PROBLEM DESCRIPTION
Produce word for word the lines of the data below running from the one that has "(∀ envelope w" to the one that has "intros Hobs. destruct", inclusive, and no others.
-- Opening Marker --
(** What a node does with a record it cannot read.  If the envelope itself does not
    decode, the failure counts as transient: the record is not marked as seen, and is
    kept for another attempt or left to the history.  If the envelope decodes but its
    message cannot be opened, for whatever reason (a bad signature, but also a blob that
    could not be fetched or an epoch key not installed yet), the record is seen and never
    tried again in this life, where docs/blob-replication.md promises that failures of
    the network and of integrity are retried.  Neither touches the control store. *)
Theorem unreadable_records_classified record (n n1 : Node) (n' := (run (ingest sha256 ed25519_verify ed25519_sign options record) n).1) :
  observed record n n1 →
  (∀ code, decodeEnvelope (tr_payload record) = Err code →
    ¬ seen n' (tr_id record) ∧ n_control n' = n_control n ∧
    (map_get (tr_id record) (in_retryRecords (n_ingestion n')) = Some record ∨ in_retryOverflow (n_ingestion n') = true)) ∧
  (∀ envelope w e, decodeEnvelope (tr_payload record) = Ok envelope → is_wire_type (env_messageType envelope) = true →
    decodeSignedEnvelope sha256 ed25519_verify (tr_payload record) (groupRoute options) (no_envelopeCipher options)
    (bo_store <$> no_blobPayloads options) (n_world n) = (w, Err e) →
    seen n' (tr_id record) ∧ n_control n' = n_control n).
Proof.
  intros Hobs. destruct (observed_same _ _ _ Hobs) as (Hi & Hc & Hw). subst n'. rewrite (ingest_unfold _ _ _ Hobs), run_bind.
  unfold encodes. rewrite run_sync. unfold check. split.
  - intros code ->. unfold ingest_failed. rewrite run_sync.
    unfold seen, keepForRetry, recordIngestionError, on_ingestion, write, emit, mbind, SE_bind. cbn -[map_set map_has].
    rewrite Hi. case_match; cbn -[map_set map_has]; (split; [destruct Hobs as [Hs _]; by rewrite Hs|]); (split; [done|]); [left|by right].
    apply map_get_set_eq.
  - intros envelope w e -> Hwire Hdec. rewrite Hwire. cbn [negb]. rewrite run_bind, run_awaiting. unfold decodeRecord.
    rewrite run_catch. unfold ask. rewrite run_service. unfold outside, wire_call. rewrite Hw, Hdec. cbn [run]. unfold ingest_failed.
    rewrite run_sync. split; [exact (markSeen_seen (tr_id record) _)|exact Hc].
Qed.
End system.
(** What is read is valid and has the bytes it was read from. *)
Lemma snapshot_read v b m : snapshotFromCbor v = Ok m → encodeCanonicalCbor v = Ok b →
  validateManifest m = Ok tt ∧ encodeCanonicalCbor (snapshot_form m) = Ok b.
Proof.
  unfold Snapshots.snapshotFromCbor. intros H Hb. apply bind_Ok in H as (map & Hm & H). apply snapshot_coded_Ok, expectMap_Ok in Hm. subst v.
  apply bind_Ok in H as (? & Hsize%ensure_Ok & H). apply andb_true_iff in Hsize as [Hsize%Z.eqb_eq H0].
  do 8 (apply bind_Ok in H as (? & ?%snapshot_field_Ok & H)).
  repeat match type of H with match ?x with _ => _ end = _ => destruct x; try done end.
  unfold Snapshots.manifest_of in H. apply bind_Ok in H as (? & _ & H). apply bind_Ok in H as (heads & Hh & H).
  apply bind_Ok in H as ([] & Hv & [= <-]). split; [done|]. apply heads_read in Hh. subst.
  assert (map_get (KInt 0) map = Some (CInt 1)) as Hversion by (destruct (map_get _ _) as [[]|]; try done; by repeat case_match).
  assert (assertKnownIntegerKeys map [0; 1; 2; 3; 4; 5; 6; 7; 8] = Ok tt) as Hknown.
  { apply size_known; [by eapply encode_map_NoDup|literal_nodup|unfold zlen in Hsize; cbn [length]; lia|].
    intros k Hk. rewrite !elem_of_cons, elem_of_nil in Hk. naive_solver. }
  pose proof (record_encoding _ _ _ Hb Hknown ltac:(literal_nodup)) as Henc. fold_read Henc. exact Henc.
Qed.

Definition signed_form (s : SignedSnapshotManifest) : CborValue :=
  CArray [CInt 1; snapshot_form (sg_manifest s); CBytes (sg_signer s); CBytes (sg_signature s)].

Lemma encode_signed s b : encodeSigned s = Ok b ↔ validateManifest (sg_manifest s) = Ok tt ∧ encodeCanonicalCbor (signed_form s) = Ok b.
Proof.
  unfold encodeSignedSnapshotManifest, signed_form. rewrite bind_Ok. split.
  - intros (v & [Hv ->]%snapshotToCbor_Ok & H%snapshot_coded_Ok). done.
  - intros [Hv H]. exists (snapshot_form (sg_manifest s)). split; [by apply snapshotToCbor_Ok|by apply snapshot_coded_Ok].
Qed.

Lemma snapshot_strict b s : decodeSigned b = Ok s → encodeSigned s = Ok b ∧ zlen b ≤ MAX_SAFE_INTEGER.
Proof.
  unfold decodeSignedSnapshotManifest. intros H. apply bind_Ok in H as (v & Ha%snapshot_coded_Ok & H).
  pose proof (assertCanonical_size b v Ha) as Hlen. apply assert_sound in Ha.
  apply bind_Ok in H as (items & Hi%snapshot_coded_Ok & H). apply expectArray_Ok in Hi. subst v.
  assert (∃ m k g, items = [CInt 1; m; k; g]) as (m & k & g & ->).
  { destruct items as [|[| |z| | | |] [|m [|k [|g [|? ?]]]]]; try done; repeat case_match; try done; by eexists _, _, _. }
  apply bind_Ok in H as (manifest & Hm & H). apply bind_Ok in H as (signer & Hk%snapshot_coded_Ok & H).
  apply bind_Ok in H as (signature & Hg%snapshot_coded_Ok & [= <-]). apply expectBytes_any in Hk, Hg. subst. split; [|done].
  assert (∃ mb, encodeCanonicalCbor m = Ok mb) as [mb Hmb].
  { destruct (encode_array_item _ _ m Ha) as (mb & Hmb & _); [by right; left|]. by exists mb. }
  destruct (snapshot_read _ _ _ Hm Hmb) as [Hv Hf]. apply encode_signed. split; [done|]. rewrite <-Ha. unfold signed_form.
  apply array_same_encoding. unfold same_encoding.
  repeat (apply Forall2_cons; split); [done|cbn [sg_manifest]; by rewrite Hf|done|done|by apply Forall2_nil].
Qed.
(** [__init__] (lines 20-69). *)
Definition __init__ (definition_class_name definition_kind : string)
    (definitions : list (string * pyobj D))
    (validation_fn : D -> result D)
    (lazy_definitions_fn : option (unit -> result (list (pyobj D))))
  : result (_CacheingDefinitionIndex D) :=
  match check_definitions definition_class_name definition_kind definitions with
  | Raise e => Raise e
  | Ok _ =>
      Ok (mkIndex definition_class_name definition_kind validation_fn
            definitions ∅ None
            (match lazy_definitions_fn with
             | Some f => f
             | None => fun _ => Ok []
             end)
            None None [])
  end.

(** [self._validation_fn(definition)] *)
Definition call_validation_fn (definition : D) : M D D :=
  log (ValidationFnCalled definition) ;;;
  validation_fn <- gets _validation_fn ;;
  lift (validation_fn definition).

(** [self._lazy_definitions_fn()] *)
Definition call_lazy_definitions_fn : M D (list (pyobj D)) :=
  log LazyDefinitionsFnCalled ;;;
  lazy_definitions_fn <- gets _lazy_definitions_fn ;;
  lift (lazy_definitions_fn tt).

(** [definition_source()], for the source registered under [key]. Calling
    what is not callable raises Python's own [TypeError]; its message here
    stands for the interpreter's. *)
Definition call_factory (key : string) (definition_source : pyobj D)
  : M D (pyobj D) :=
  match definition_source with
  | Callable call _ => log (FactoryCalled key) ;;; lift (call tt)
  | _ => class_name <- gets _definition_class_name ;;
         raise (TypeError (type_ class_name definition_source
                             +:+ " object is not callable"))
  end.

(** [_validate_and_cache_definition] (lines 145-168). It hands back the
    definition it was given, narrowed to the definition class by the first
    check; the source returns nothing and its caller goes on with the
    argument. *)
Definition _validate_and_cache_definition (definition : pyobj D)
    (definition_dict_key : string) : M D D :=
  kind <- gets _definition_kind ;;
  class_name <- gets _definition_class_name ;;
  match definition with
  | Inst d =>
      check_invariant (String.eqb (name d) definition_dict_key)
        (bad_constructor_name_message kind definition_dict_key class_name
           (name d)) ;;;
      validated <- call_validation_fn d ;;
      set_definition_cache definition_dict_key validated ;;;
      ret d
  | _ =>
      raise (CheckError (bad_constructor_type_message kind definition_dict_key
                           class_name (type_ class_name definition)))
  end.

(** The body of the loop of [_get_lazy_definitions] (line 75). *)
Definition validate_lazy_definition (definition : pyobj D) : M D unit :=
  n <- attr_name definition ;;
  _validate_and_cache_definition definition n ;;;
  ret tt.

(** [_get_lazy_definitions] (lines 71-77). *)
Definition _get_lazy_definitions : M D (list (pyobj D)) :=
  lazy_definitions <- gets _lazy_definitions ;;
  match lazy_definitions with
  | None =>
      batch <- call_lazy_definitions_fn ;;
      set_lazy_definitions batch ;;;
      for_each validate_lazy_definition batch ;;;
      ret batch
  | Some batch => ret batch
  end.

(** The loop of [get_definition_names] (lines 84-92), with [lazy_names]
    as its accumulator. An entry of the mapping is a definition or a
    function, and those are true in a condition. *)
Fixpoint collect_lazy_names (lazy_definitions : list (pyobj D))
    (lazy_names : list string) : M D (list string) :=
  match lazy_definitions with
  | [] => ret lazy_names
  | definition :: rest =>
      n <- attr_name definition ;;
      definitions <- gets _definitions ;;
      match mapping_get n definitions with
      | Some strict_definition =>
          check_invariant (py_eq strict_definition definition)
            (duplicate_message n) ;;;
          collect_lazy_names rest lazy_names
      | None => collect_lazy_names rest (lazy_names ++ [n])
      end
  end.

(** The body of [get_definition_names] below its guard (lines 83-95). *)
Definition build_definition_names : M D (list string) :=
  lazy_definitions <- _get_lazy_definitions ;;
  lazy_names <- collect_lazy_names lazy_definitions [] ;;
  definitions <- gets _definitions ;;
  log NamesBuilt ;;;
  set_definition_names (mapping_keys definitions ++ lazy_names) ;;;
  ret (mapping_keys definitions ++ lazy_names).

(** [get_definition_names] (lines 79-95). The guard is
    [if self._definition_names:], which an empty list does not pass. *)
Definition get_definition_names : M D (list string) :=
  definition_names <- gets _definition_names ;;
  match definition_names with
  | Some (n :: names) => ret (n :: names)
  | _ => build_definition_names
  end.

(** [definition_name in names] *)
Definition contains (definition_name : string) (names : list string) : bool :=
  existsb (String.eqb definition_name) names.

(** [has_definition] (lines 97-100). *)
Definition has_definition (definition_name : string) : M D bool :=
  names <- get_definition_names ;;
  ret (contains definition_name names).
-- Closing Marker --
YOUR RESPONSE
  (∀ envelope w e, decodeEnvelope (tr_payload record) = Ok envelope → is_wire_type (env_messageType envelope) = true →
    decodeSignedEnvelope sha256 ed25519_verify (tr_payload record) (groupRoute options) (no_envelopeCipher options)
    (bo_store <$> no_blobPayloads options) (n_world n) = (w, Err e) →
    seen n' (tr_id record) ∧ n_control n' = n_control n).
Proof.
  intros Hobs. destruct (observed_same _ _ _ Hobs) as (Hi & Hc & Hw). subst n'. rewrite (ingest_unfold _ _ _ Hobs), run_bind.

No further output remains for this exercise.